START Records for processing

(** * A shallow embedding of [fastapi_crud.py]

    The program is a FastAPI application with one module-level dictionary,
    [items_db], and one handler function per route.  Each handler is embedded
    as a computation over the dictionary that either returns a value or raises
    a Python exception; the dictionary it leaves behind is part of the result
    in both cases, so that what a failed request did to the store is visible.

    Conventions.
    - A Python [dict] keeps its keys in insertion order, and [read_items] and
      [search_items] observe that order: the dictionary is an association list,
      oldest key first.
    - Python integers are unbounded: [skip] and [limit] are in [Z].
    - Python [float] is an IEEE 754 binary64: [price] is a primitive float.  No
      arithmetic is ever done on it.
    - Strings are [string]; [str.lower] is embedded on the ASCII letters
      only (see [Str.lower]).
    - An attribute of a Python object can hold [None] whatever its annotation
      says, so the attributes of a stored [Item] are options: the annotations
      are a predicate on items ([Item_valid]), not a type. *)

From Stdlib Require Import String Ascii List ZArith Lia Bool PrimFloat.
From Stdlib Require Import DecimalString.
Import ListNotations.

Local Open Scope string_scope.
Local Open Scope list_scope.

(** ** Python strings *)

Module Str.

(** [c.lower()] for one ASCII character: the letters A to Z move down by 32.
    Any other character is left as it is. *)
Definition lower_ascii (c : ascii) : ascii :=
  let n := nat_of_ascii c in
  if (65 <=? n)%nat && (n <=? 90)%nat then ascii_of_nat (n + 32) else c.

(** [s.lower()] on text whose cased letters are the ASCII ones.  Python
    lowers every cased letter of Unicode; here a letter outside A to Z is left
    as it is, so this function and [str.lower] agree on ASCII text and may
    differ elsewhere.  What is proved below of [search_items] through the value
    of [lower] is proved of ASCII text. *)
Fixpoint lower (s : string) : string :=
  match s with
  | EmptyString => EmptyString
  | String c s' => String (lower_ascii c) (lower s')
  end.

(** [s.startswith(p)]. *)
Fixpoint startswith (p s : string) : bool :=
  match p, s with
  | EmptyString, _ => true
  | String _ _, EmptyString => false
  | String a p', String b s' => Ascii.eqb a b && startswith p' s'
  end.

(** [q in s] on strings: [q] occurs in [s] as a contiguous block. *)
Fixpoint contains (q s : string) : bool :=
  startswith q s ||
  match s with
  | EmptyString => false
  | String _ s' => contains q s'
  end.

(** The truth value of an [Optional[str]]: [None] and the empty string are
    false. *)
Definition truthy (o : option string) : bool :=
  match o with
  | None => false
  | Some EmptyString => false
  | Some (String _ _) => true
  end.

(** What "substring" means, independently of the scanning function. *)
Definition Substring (q s : string) : Prop :=
  exists pre post : string, s = (pre ++ q ++ post)%string.

End Str.

(** ** Python dictionaries with string keys *)

Section Dict.

Context {V : Type}.

Definition dict := list (string * V).

(** [d.get(k)]: the value under [k], if any. *)
Fixpoint dict_get (k : string) (d : dict) : option V :=
  match d with
  | [] => None
  | (k', v) :: d' => if String.eqb k k' then Some v else dict_get k d'
  end.

(** [k in d]. *)
Definition dict_contains (k : string) (d : dict) : bool :=
  match dict_get k d with Some _ => true | None => false end.

(** [d[k] = v]: an existing key keeps its position, a new key goes last. *)
Fixpoint dict_setitem (k : string) (v : V) (d : dict) : dict :=
  match d with
  | [] => [(k, v)]
  | (k', v') :: d' =>
      if String.eqb k k' then (k, v) :: d' else (k', v') :: dict_setitem k v d'
  end.

(** [del d[k]] when [k] is a key. *)
Definition dict_delitem (k : string) (d : dict) : dict :=
  filter (fun kv => negb (String.eqb k (fst kv))) d.

(** [list(d.values())]. *)
Definition dict_values (d : dict) : list V := map snd d.

(** [list(d.keys())]. *)
Definition dict_keys (d : dict) : list string := map fst d.

(** [len(d)]. *)
Definition dict_len (d : dict) : Z := Z.of_nat (length d).

(** The keys of a dictionary are pairwise distinct. *)
Definition dict_wf (d : dict) : Prop := NoDup (dict_keys d).

End Dict.

Arguments dict V : clear implicits.

(** ** Python list slicing *)

Section Slice.

Context {A : Type}.

(** How a slice bound is brought into [0 .. n]: a negative bound counts from
    the end, and what is still out of range is clamped. *)
Definition slice_bound (i n : Z) : Z :=
  if (i <? 0)%Z
  then (if (i + n <? 0)%Z then 0%Z else (i + n)%Z)
  else (if (n <? i)%Z then n else i).

(** [l[start:stop]]. *)
Definition slice (l : list A) (start stop : Z) : list A :=
  let n := Z.of_nat (length l) in
  let lo := slice_bound start n in
  let hi := slice_bound stop n in
  if (lo <? hi)%Z
  then firstn (Z.to_nat (hi - lo)) (skipn (Z.to_nat lo) l)
  else [].

End Slice.

(** ** The pydantic models *)

(** [Item(ItemBase)]: the attributes of an item object.  [ItemBase] annotates
    [name : str], [price : float] and [in_stock : bool]; an attribute assigned
    after construction is not validated, hence the options. *)
Record Item : Type := mkItem {
  id : string;
  name : option string;
  description : option string;
  price : option float;
  in_stock : option bool
}.

(** The annotations of [ItemBase] hold of an item. *)
Definition Item_valid (it : Item) : Prop :=
  name it <> None /\ price it <> None /\ in_stock it <> None.

Definition Item_validb (it : Item) : bool :=
  match name it, price it, in_stock it with
  | Some _, Some _, Some _ => true
  | _, _, _ => false
  end.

END Records for processing

_Instructions for the task_: What is needed is an exact copy of the lines above, from the one containing "Fixpoint contains (q" through the one containing "(** [d[k] = v]: an", with nothing added.

_Exercise result_:
Fixpoint contains (q s : string) : bool :=
  startswith q s ||
  match s with
  | EmptyString => false
  | String _ s' => contains q s'
  end.

(** The truth value of an [Optional[str]]: [None] and the empty string are
    false. *)
Definition truthy (o : option string) : bool :=
  match o with
  | None => false
  | Some EmptyString => false
  | Some (String _ _) => true
  end.

(** What "substring" means, independently of the scanning function. *)
Definition Substring (q s : string) : Prop :=
  exists pre post : string, s = (pre ++ q ++ post)%string.

End Str.

(** ** Python dictionaries with string keys *)

Section Dict.

Context {V : Type}.

Definition dict := list (string * V).

(** [d.get(k)]: the value under [k], if any. *)
Fixpoint dict_get (k : string) (d : dict) : option V :=
  match d with
  | [] => None
  | (k', v) :: d' => if String.eqb k k' then Some v else dict_get k d'
  end.

(** [k in d]. *)
Definition dict_contains (k : string) (d : dict) : bool :=
  match dict_get k d with Some _ => true | None => false end.

(** [d[k] = v]: an existing key keeps its position, a new key goes last. *)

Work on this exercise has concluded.